(* ===== verification/CdnGuards.v ===== *)
(** * Request guards of the CDN proxy

    internal/cdnserver/ratelimit.go, waf.go, waf_rules.go and healthcheck.go:
    the token bucket in IEEE 754 binary64 arithmetic, the WAF with its built-in
    rules, and the origin health checker.  Times are nanoseconds. *)

From Stdlib Require Import ZArith Lia Ascii String.
From Stdlib Require Import SpecFloat.
From S2P Require Import Prelude GoStrings GoBase64 Regex Domain Cache GoHttp.

Open Scope Z_scope.

(** ** float64 *)

Notation float64 := spec_float.
Definition f64 (z : Z) : float64 := binary_normalize 53 1024 z 0 false.
Definition f_add : float64 -> float64 -> float64 := SFadd 53 1024.
Definition f_sub : float64 -> float64 -> float64 := SFsub 53 1024.
Definition f_mul : float64 -> float64 -> float64 := SFmul 53 1024.
Definition f_div : float64 -> float64 -> float64 := SFdiv 53 1024.

(** [Duration.Seconds] *)
Definition Seconds (d : Z) : float64 :=
  f_add (f64 (Z.quot d 1000000000)) (f_div (f64 (Z.rem d 1000000000)) (f64 1000000000)).

(** ** Token bucket *)

Record RateLimiter := mkLimiter {
  rl_tokens : float64;
  rl_maxTokens : float64;
  rl_refillRate : float64;
  rl_lastRefill : Z
}.

Definition NewRateLimiter (now rps : Z) : RateLimiter := mkLimiter (f64 rps) (f64 rps) (f64 rps) now.

Definition refill (now : Z) (rl : RateLimiter) : RateLimiter :=
  let elapsed := Seconds (now - rl_lastRefill rl) in
  let tokens := f_add (rl_tokens rl) (f_mul elapsed (rl_refillRate rl)) in
  mkLimiter (if SFltb (rl_maxTokens rl) tokens then rl_maxTokens rl else tokens)
    (rl_maxTokens rl) (rl_refillRate rl) now.

Definition Allow (now : Z) (rl : RateLimiter) : bool * RateLimiter :=
  let rl := refill now rl in
  if SFltb (rl_tokens rl) (f64 1) then (false, rl)
  else (true, mkLimiter (f_sub (rl_tokens rl) (f64 1)) (rl_maxTokens rl) (rl_refillRate rl)
                (rl_lastRefill rl)).

(** ** WAF *)

Inductive WAFMode := WAFModeDetect | WAFModeBlock.
#[export] Instance WAFMode_eq_dec : EqDecision WAFMode.
Proof. solve_decision. Defined.

Inductive WAFRuleCategory :=
| WAFCategorySQLi | WAFCategoryXSS | WAFCategoryPathTraversal | WAFCategoryProtocol.

Record WAFRule := mkRule { rule_ID : string; rule_Category : WAFRuleCategory; rule_Pattern : string -> bool }.

Definition not_byte (c : ascii) : regex := RChr (fun d => negb (bool_decide (c = d))).
Definition hexbyte (n : Z) : regex := RByte (chr n).

Definition DefaultRules : list WAFRule :=
  [ (* (?i)(union\s+(all\s+)?select) *)
    mkRule "sqli-union-select" WAFCategorySQLi
      (re_search (RSeqs [RFolds "union"; RPlus RSpace; ROpt (RSeq (RFolds "all") (RPlus RSpace)); RFolds "select"]));
    (* (/\*.*?\*/|--|#) *)
    mkRule "sqli-comment" WAFCategorySQLi
      (re_search (RAlts [RSeqs [RLit "/*"; RStar (not_byte (chr 10)); RLit "*/"]; RLit "--"; RLit "#"]));
    (* (?i)'\s*(or|and)\s+[...], the class being both quotes and digits *)
    mkRule "sqli-tautology" WAFCategorySQLi
      (re_search (RSeqs [RByte (chr 39); RStar RSpace; RAlt (RFolds "or") (RFolds "and"); RPlus RSpace;
                         RChr (fun c => (byte_of c =? 39) || (byte_of c =? 34) || is_digit c)]));
    (* (?i)(sleep\s*\(|benchmark\s*\(|waitfor\s+delay) *)
    mkRule "sqli-sleep" WAFCategorySQLi
      (re_search (RAlts [RSeqs [RFolds "sleep"; RStar RSpace; RLit "("];
                         RSeqs [RFolds "benchmark"; RStar RSpace; RLit "("];
                         RSeqs [RFolds "waitfor"; RPlus RSpace; RFolds "delay"]]));
    (* (?i)<\s*script[^>]*> *)
    mkRule "xss-script-tag" WAFCategoryXSS
      (re_search (RSeqs [RLit "<"; RStar RSpace; RFolds "script"; RStar (not_byte ">"); RLit ">"]));
    (* (?i)\bon\w+\s*= *)
    mkRule "xss-event-handler" WAFCategoryXSS
      (re_search_b (RSeqs [RFolds "on"; RPlus RWordFold; RStar RSpace; RLit "="]));
    (* (?i)javascript\s*: *)
    mkRule "xss-javascript-uri" WAFCategoryXSS
      (re_search (RSeqs [RFolds "javascript"; RStar RSpace; RLit ":"]));
    (* \.\./ *)
    mkRule "traversal-dotdot" WAFCategoryPathTraversal (re_search (RLit "../"));
    (* (?i)/etc/passwd *)
    mkRule "traversal-etc-passwd" WAFCategoryPathTraversal (re_search (RFolds "/etc/passwd"));
    (* %00|\x00 *)
    mkRule "proto-null-byte" WAFCategoryProtocol (re_search (RAlt (RLit "%00") (hexbyte 0)));
    (* %0[dD]%0[aA]|\r\n *)
    mkRule "proto-crlf" WAFCategoryProtocol
      (re_search (RAlt (RSeqs [RLit "%0"; RByteFold "d"; RLit "%0"; RByteFold "a"])
                       (RSeq (hexbyte 13) (hexbyte 10)))) ].

Record WAF := mkWAF { waf_mode : WAFMode; waf_rules : list WAFRule }.
Record WAFMatch := mkMatch { wm_Rule : string; wm_Field : string; wm_Value : string }.

Definition NewWAF (mode : WAFMode) (rules : list WAFRule) : WAF := mkWAF mode rules.

Definition truncate (s : string) (maxLen : nat) : string :=
  if bool_decide (String.length s <= maxLen)%nat then s else str_take maxLen s +:+ "...".

(** The first rule that matches. *)
Fixpoint check_rules (rules : list WAFRule) (value field : string) : option WAFMatch :=
  match rules with
  | [] => None
  | rule :: rules =>
      if rule_Pattern rule value then Some (mkMatch (rule_ID rule) field (truncate value 200))
      else check_rules rules value field
  end.
Definition checkValue (w : WAF) (value field : string) : option WAFMatch := check_rules (waf_rules w) value field.

(** The first match in a list of values with their field names. *)
Fixpoint first_match (w : WAF) (l : list (string * string)) : option WAFMatch :=
  match l with
  | [] => None
  | (value, field) :: l =>
      match checkValue w value field with Some m => Some m | None => first_match w l end
  end.

(** A request as the proxy reads it: [r.URL.Path] is decoded. *)
Record Request := mkRequest {
  rq_Method : string; rq_Host : string; rq_Path : string; rq_RawQuery : string; rq_Header : Header
}.

(** The values [Inspect] looks at, in its order; [query] is the order in which
    the iteration over [r.URL.Query()] visits the parameters. *)
Definition inspected (query : list (string * list string)) (r : Request) : list (string * string) :=
  [(rq_Path r, "path")] ++
  (query ≫= fun kv => (fun v => (v, "query:" +:+ kv.1)) <$> kv.2) ++
  (if bool_decide (rq_RawQuery r = "") then []
   else [(default (rq_RawQuery r) (QueryUnescape (rq_RawQuery r)), "query")]) ++
  omap (fun h => let v := Header_Get (rq_Header r) h in
                 if bool_decide (v = "") then None else Some (v, "header:" +:+ h))
    ["User-Agent"; "Referer"; "Cookie"].

Definition Inspect (w : WAF) (query : list (string * list string)) (r : Request) : option WAFMatch :=
  first_match w (inspected query r).

(** ** Origin health *)

Definition healthyThreshold : Z := 1.
Definition unhealthyThreshold : Z := 3.

Record originHealth := mkOriginHealth {
  oh_origin : CDNOrigin; oh_healthy : bool; oh_consecutiveFail : Z; oh_consecutiveOK : Z
}.

Definition new_health (o : CDNOrigin) : originHealth := mkOriginHealth o true 0 0.

Definition markResult (success : bool) (oh : originHealth) : originHealth :=
  if success then
    let ok := oh_consecutiveOK oh + 1 in
    mkOriginHealth (oh_origin oh) (if healthyThreshold <=? ok then true else oh_healthy oh) 0 ok
  else
    let fail := oh_consecutiveFail oh + 1 in
    mkOriginHealth (oh_origin oh) (if unhealthyThreshold <=? fail then false else oh_healthy oh) fail 0.

(** The probe's URL, and its verdict on a status code ([None]: no response). *)
Definition probe_url (o : CDNOrigin) : string :=
  let path := if bool_decide (origin_HealthCheckPath o = "") then "/" else origin_HealthCheckPath o in
  let scheme := if bool_decide (origin_Scheme o = "") then "https" else origin_Scheme o in
  scheme +:+ "://" +:+ origin_Address o +:+ path.
Definition probe_ok (status : option Z) : bool :=
  match status with Some c => (200 <=? c) && (c <? 400) | None => false end.

(** [get url]: the status the origin answers the probe with. *)
Definition checkOrigin (get : string -> option Z) (oh : originHealth) : originHealth :=
  markResult (probe_ok (get (probe_url (oh_origin oh)))) oh.

(** The [stop] channel: not made yet, open while the goroutine runs, closed. *)
Inductive chan := NoChan | Open | Closed.
#[export] Instance chan_eq_dec : EqDecision chan.
Proof. solve_decision. Defined.

Record HealthChecker := mkChecker { hk_origins : list originHealth; hk_stop : chan }.

Definition NewHealthChecker (origins : list CDNOrigin) : HealthChecker :=
  mkChecker (new_health <$> origins) NoChan.
Definition hk_Start (hk : HealthChecker) : HealthChecker := mkChecker (hk_origins hk) Open.
(** Closing a closed channel panics ([None]). *)
Definition hk_Stop (hk : HealthChecker) : option HealthChecker :=
  match hk_stop hk with
  | NoChan => Some hk
  | Open => Some (mkChecker (hk_origins hk) Closed)
  | Closed => None
  end.
Definition checkAll (get : string -> option Z) (hk : HealthChecker) : HealthChecker :=
  mkChecker (checkOrigin get <$> hk_origins hk) (hk_stop hk).
Definition HealthyOrigins (hk : HealthChecker) : list CDNOrigin :=
  oh_origin <$> filter (fun oh => oh_healthy oh = true) (hk_origins hk).

Example waf_examples :
  (fun s => wm_Rule <$> check_rules DefaultRules s "query") <$>
    ["q=1"; "1 UNION  all SELECT x"; "once=1"; "a=../../x"; "<ScRipt >"; "tone=2"] =
  [None; Some "sqli-union-select"; Some "xss-event-handler"; Some "traversal-dotdot"; Some "xss-script-tag"; None].
Proof. vm_compute. reflexivity. Qed.

Example burst_of_three :
  let fix go n rl := match n with O => [] | S n => let r := Allow 5 rl in r.1 :: go n r.2 end in
  go 5%nat (NewRateLimiter 5 3) = [true; true; true; false; false].
Proof. vm_compute. reflexivity. Qed.

Example refills_with_time :
  (Allow 1400000000 (mkLimiter (f64 0) (f64 3) (f64 3) 1000000000)).1 = true /\
  (Allow 1300000000 (mkLimiter (f64 0) (f64 3) (f64 3) 1000000000)).1 = false.
Proof. vm_compute. split; reflexivity. Qed.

#### Problem requirements:
Retype, in the same exact form, the lines of the material above from the line holding "rq_Method : string;" through the line holding "Definition inspected (query".

#### Result:
  rq_Method : string; rq_Host : string; rq_Path : string; rq_RawQuery : string; rq_Header : Header
}.

(** The values [Inspect] looks at, in its order; [query] is the order in which
    the iteration over [r.URL.Query()] visits the parameters. *)
Definition inspected (query : list (string * list string)) (r : Request) : list (string * string) :=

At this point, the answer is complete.